The failure of attempts by the nobility to suppress violence and eradicate the play cultures of the common people is something that the middle class graduates of 19th century Victorian public schools also had to contend with.12 The eventual demise of street games in the second half of the 19th century did not result from a Foucaultian analytical standpoint alone, but was rather a combination of it and the changing economic reality of the contemporary setting that brought vast changes to the lives of the peasantry and other lower class people in Britain. The growth of mechanisation and mass production led to the influx of displaced peasants into urban areas where many found work in factories. The long and arduous hours in new and intense work environments along with removal from familiar - mostly - rural surroundings did not leave time nor suitable open spaces for traditional games and pastimes. This resulted in their gradual disappearance from the cultural landscape of modernising Britain. In time some relief from the drudgery of factory work was had by way of organised sport that had been introduced into the labour environment by public school alumni. The increase of working class participation - not to mention other poorer sections of society who came into contact with organised sport through churches and other social institutions - in modern sport exposed the masses to the muscular Christian ethos and its rhetoric of physical manliness and competition. Thus, it was the combination of both the changing economic circumstances brought on by industrialisation and the systematic reordering of work life together with a Foucaultian concern to discipline society in the late 19th century that led to the development of mass participation in organised sport.

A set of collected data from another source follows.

(* ===== verification/SqliteRefine.v ===== *)
(** * SqliteRefine: the SQLite backend implements the store specification

    Every operation refines the specification up to the limits of the backend:
    INTEGER columns are signed, ids are unique over all logs (and over all
    queues), and names are validated again when a row is read. *)

From Stdlib Require Import String NArith ZArith Lia Sorting.Sorted.
From stdpp Require Import base strings list gmap sorting.
From S2P Require Import Prelude Strings Core Json Spec SpecFacts History Sql SqliteStore SqliteRep.

(** ** Limits *)

Definition over (n : N) : Prop := (i64_max < Z.of_N n)%Z.

(** A clock that reads beyond [i64::MAX] milliseconds. *)
Definition clock_over (e : Env) : Prop :=
  ∃ now, ticks e now ∧ over now.

Definition append_limit (e : Env) (a : AbsStore) (k : log_key) (used : Prop) : Prop :=
  over (log_head (log_of a k) + 1)%N ∨ used ∨ clock_over e.

Definition sqlite_limited (e : Env) (A : Type) (op : StoreOp A) (a : AbsStore) : Prop :=
  match op with
  | OpAppend m => append_limit e a (key_of (nm_topic m) (nm_origin m)) (id_used a (nm_id m))
  | OpFetch q => over (fq_from_head_id q) ∨ Exists (λ m, ¬ message_ok m) (fetch_spec q a)
  | OpListHeads => ∃ k m, m ∈ log_of a k ∧ ¬ valid_part (topic_str (sm_topic m))
  | OpPutReplicated m =>
      over (sm_head_id m) ∨
      match log_of a (msg_key m) !! (N.to_nat (sm_head_id m) - 1)%nat with
      | Some existing => ¬ message_ok existing
      | None => over (sm_created_at_ms m) ∨ id_used a (sm_id m)
      end
  | OpTombstone _ _ _ to => over to ∨ clock_over e
  | OpTombstoneMarker _ _ _ to mt mo =>
      over to ∨ append_limit e a (key_of mt mo) (∃ t, id_used a (mkMessageId (uuid e t)))
  | OpEnqueue m =>
      over (seq_of a (queue_str (nf_queue m)) + 1)%N ∨ fifo_id_used a (nf_id m) ∨ clock_over e
  | OpPeek q | OpAck q _ | OpReject q _ =>
      ∃ m, head (queue_of a (queue_str q)) = Some m ∧ ¬ fifo_ok m
  | OpGetHead _ _ | OpRecord _ | OpListSync => False
  end.
(* ===== verification/ServerProps.v ===== *)
(** * ServerProps: what the gRPC service guarantees over any store

    Everything here is proved against [StoreRefinement], so it holds for every
    backend that discharges the contract.  First the effect of a request on the
    abstract store and the channel (only the node's own logs change, the control
    log holds only valid delete markers), then the replay of delete markers at
    start-up. *)

From Stdlib Require Import Ascii String NArith ZArith Lia.
From stdpp Require Import base strings list gmap.
From S2P Require Import Prelude Strings Core Json Spec History Proto Server.

(** ** Requests *)

Inductive Request : Type :=
| RPublish (r : PublishRequest)
| RFetch (r : FetchRequest)
| RSubscribe (r : SubscribeRequest)
| RGetHead (r : GetHeadRequest)
| RListHeads
| RListPeerSyncStates
| RDeleteRange (r : DeleteRangeRequest)
| REnqueueFifo (r : EnqueueFifoRequest)
| RPeekFifo (queue : string)
| RAckFifo (r : FifoIdRequest)
| RRejectFifo (r : FifoIdRequest)
| RHealth
| RReady.

(** The numeric fields are in their wire range. *)
Definition request_typed (r : Request) : Prop :=
  match r with
  | RFetch r => is_u64 (fr_from_head_id r) ∧ is_u32 (fr_limit r)
  | RSubscribe r => is_u64 (sr_from_head_id r) ∧ is_u32 (sr_replay_limit r)
  | RDeleteRange r => is_u64 (dr_from_head_id r) ∧ is_u64 (dr_to_head_id r)
  | _ => True
  end.

Section handle.
Context {DB : Type} {ST : MsgbusStore DB}.

(** The service answers a request; here only its effect matters. *)
Definition handle (node : NodeId) (r : Request) : M Status (MsgbusGrpcService DB) unit :=
  match r with
  | RPublish r => publish node r;; mret tt
  | RFetch r => fetch node r;; mret tt
  | RSubscribe r => subscribe node r;; mret tt
  | RGetHead r => handle_get_head node r;; mret tt
  | RListHeads => handle_list_heads;; mret tt
  | RListPeerSyncStates => handle_list_peer_sync_states;; mret tt
  | RDeleteRange r => delete_range node r;; mret tt
  | REnqueueFifo r => handle_enqueue_fifo node r;; mret tt
  | RPeekFifo q => handle_peek_fifo q;; mret tt
  | RAckFifo r => handle_ack_fifo r;; mret tt
  | RRejectFifo r => handle_reject_fifo r;; mret tt
  | RHealth => health node;; mret tt
  | RReady => ready node;; mret tt
  end.

Fixpoint serve_all (node : NodeId) (t : nat) (rs : list (Env * Request))
    (s : MsgbusGrpcService DB) : nat * MsgbusGrpcService DB :=
  match rs with
  | [] => (t, s)
  | (e, r) :: rs' => let '(_, t', s') := handle node r e t s in serve_all node t' rs' s'
  end.
End handle.

Lemma elem_of_log_put h m l x : x ∈ log_put h m l → x = m ∨ x ∈ l.
Proof.
  unfold log_put. intros [Hx|[->|Hx]%elem_of_cons]%elem_of_app; [right| |right].
  - by eapply elem_of_take in Hx as (i & Hi & _); apply list_elem_of_lookup_2 in Hi.
  - by left.
  - by apply list_elem_of_lookup in Hx as (i & Hi); rewrite lookup_drop in Hi;
      apply list_elem_of_lookup_2 in Hi.
Qed.

(** ** Delete markers *)

Section markers.
Context {JT : Json TombstoneRange}.

(** A control entry that start-up can apply: a decodable range, in order, of
    its own origin, that does not delete markers. *)
Definition marker_ok (m : StoredMessage) : Prop :=
  ∃ tr, from_slice (sm_payload m) = Ok tr ∧ sm_origin m = tr_origin tr ∧
        (tr_from_head_id tr ≤ tr_to_head_id tr)%N ∧ topic_str (tr_topic tr) ≠ DELETE_TOPIC ∧
        is_u64 (tr_from_head_id tr) ∧ is_u64 (tr_to_head_id tr).

Definition control_ok (node : NodeId) (a : AbsStore) : Prop :=
  ∀ m, m ∈ log_of a (DELETE_TOPIC, NodeId.key node) → marker_ok m.

(** The numbers a payload decodes to are in range, as the fields are [u64]. *)
Definition marker_typed (m : StoredMessage) : Prop :=
  ∀ tr, from_slice (sm_payload m) = Ok tr → is_u64 (tr_from_head_id tr) ∧ is_u64 (tr_to_head_id tr).

Definition markers_typed (a : AbsStore) : Prop :=
  ∀ o m, m ∈ log_of a (DELETE_TOPIC, o) → marker_typed m.

Lemma marker_ok_typed m : marker_ok m → marker_typed m.
Proof.
  intros (tr & Htr & _ & _ & _ & ? & ?) tr' Htr'.
  assert (tr' = tr) as -> by congruence. done.
Qed.

Lemma mark_typed a m : marker_typed m → marker_typed (mark a m).
Proof. intros H. unfold mark. case_match; exact H. Qed.

Lemma log_put_typed k h m a :
  (k.1 = DELETE_TOPIC → marker_typed m) → markers_typed a →
  markers_typed (set_log k (log_put h (mark a m) (log_of a k)) a).
Proof.
  intros Hm Ha o x. rewrite log_of_set_log. case_decide as Hk; [subst k|apply Ha].
  intros [->|Hx]%elem_of_log_put; [by apply mark_typed, Hm | by apply (Ha o)].
Qed.

Lemma tombstone_typed k from to a : markers_typed a → markers_typed (tombstone_spec k from to a).2.
Proof.
  intros Ha o m. unfold tombstone_spec. cbn [snd]. rewrite log_of_set_tombs, log_of_set_log.
  case_decide as Hk; [subst k|apply Ha]. intros (m0 & -> & Hm0)%list_elem_of_fmap.
  unfold mark_range. case_match; exact (Ha o m0 Hm0).
Qed.
End markers.

(** What a request of a client may do to the store of node [node]. *)
Record local_step `{!Json TombstoneRange} (node : NodeId) (a a' : AbsStore) : Prop := {
  (** logs and tombstones of other origins are untouched *)
  ls_foreign : ∀ k, k.2 ≠ NodeId.key node → log_of a' k = log_of a k ∧ tombs_of a' k = tombs_of a k;
  (** markers stay valid *)
  ls_control : control_ok node a → control_ok node a';
  (** the control log is never under a tombstone it was not under before *)
  ls_control_tombs : tombs_of a' (DELETE_TOPIC, NodeId.key node)
                     = tombs_of a (DELETE_TOPIC, NodeId.key node);
  (** sync states are untouched *)
  ls_sync : a_sync a' = a_sync a;
  (** new markers carry numbers in range *)
  ls_typed : markers_typed a → markers_typed a';
}.

Lemma log_put_elem h m l : m ∈ log_put h m l.
Proof. unfold log_put. apply elem_of_app. right. left. Qed.

Lemma owned_origin_ok node o n : owned_origin node o = Ok n → n = node.
Proof.
  unfold owned_origin. intros (n' & _ & H)%result_bind_ok. case_bool_decide; congruence.
Qed.

Lemma ensure_application_topic_ok t : ensure_application_topic t = Ok tt → topic_str t ≠ DELETE_TOPIC.
Proof. unfold ensure_application_topic. by case_bool_decide. Qed.

Section local_steps.
Context {JT : Json TombstoneRange} {JTL : JsonLaws TombstoneRange}.
Context (node : NodeId).

#[export] Instance local_step_preorder : PreOrder (local_step node).
Proof.
  split; [by split|]. intros a1 a2 a3 [F1 C1 T1 S1 Y1] [F2 C2 T2 S2 Y2]. split; [|auto|congruence|congruence|auto].
  intros k Hk. destruct (F1 k Hk), (F2 k Hk). split; congruence.
Qed.

Lemma local_step_queue q n l a : local_step node a (set_queue q n l a).
Proof. by split. Qed.
(* ===== verification/ServerClaims.v ===== *)
(** * ServerClaims: the properties of the gRPC service

    Stated for any store that discharges the contract, with witnesses that run
    the service over the redb backend. *)

From Stdlib Require Import Ascii String NArith ZArith Lia.
From stdpp Require Import base strings list gmap.
From S2P Require Import Prelude Strings Core Table RedbKeys Json Concrete Spec History RedbStore RedbRep RedbRefine Redb Proto Server ServerProps Replay.

(** ** Who may write *)

(** The origins a write may carry: none, the empty one, or the node's own. *)
Definition own_origin (node : NodeId) (o : option ProtoNodeId) : Prop :=
  o = None ∨ o = Some (proto_node empty_node) ∨ o = Some (proto_node node).

Lemma is_empty_node n : NodeId.is_empty n = true ↔ n = empty_node.
Proof.
  unfold NodeId.is_empty, empty_node. rewrite !andb_true_iff, !is_empty_true.
  destruct n; simpl. naive_solver.
Qed.

Lemma owned_origin_iff node o :
  NodeId_valid node → owned_origin node o = Ok node ↔ own_origin node o.
Proof.
  intros Hv. unfold owned_origin, request_origin, own_origin.
  destruct o as [p|]; [|cbn; rewrite bool_decide_true by done; naive_solver].
  assert (node ≠ empty_node) as Hne.
  { intros ->. destruct Hv as (Ht & _). by apply valid_part_nonempty in Ht. }
  rewrite result_bind_ok. split.
  - intros (n & (n0 & [-> Hw]%core_node_ok & Hn)%result_bind_ok & Ho). right.
    destruct (NodeId.is_empty n0) eqn:He; [left; by apply is_empty_node in He as ->|right].
    injection Hn as ->. case_bool_decide; [by subst | done].
  - intros [H|[[= ->]|[= ->]]]; [done|exists node..]; (split; [|by rewrite bool_decide_true]).
    + done.
    + apply result_bind_ok. exists node. split; [apply core_node_ok; by split; [|right]|].
      destruct (NodeId.is_empty node) eqn:He; [by apply is_empty_node in He | done].
Qed.

(** The requests [publish] accepts. *)
Definition publishable (node : NodeId) (r : PublishRequest) : Prop :=
  valid_part (pr_topic r) ∧ pr_topic r ≠ DELETE_TOPIC ∧ own_origin node (pr_origin r).

Definition is_refusal (x : Status) : Prop :=
  match x with invalid_argument _ | permission_denied _ => True | _ => False end.

Lemma validate_part_refusal name v x :
  validate_part name v = Err x → is_refusal (status_from_error x).
Proof. by intros [[_ ->]|(_ & _ & ->)]%validate_part_err. Qed.

Lemma newtype_refusal {A} (f : string → A) name v x :
  (validate_part name v;; Ok (f v) : Result A) = Err x → is_refusal (status_from_error x).
Proof.
  destruct (validate_part name v) as [[]|y] eqn:Hv; [done|]. cbn. intros [= ->].
  by eapply validate_part_refusal.
Qed.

I 0 ibid., p.22. 11 Carter, pp.95-121. Court records of 1218 to 1276 reveal that 117 persons. were arrested for defying official prohibitions on popular games and pastimes, 86 of them were peasants (p.1 05). 12 B. Murray, Football: A History of the World Game, Scalar Press, Aldershot, 1994, pp.10-15. In "1840, 1857, 1864 and 1867 various towns in Surrey were still trying to stamp out street football, and in the story of a conflict between Sunday School and football in the mid-1840s it seems that football was still holding its own."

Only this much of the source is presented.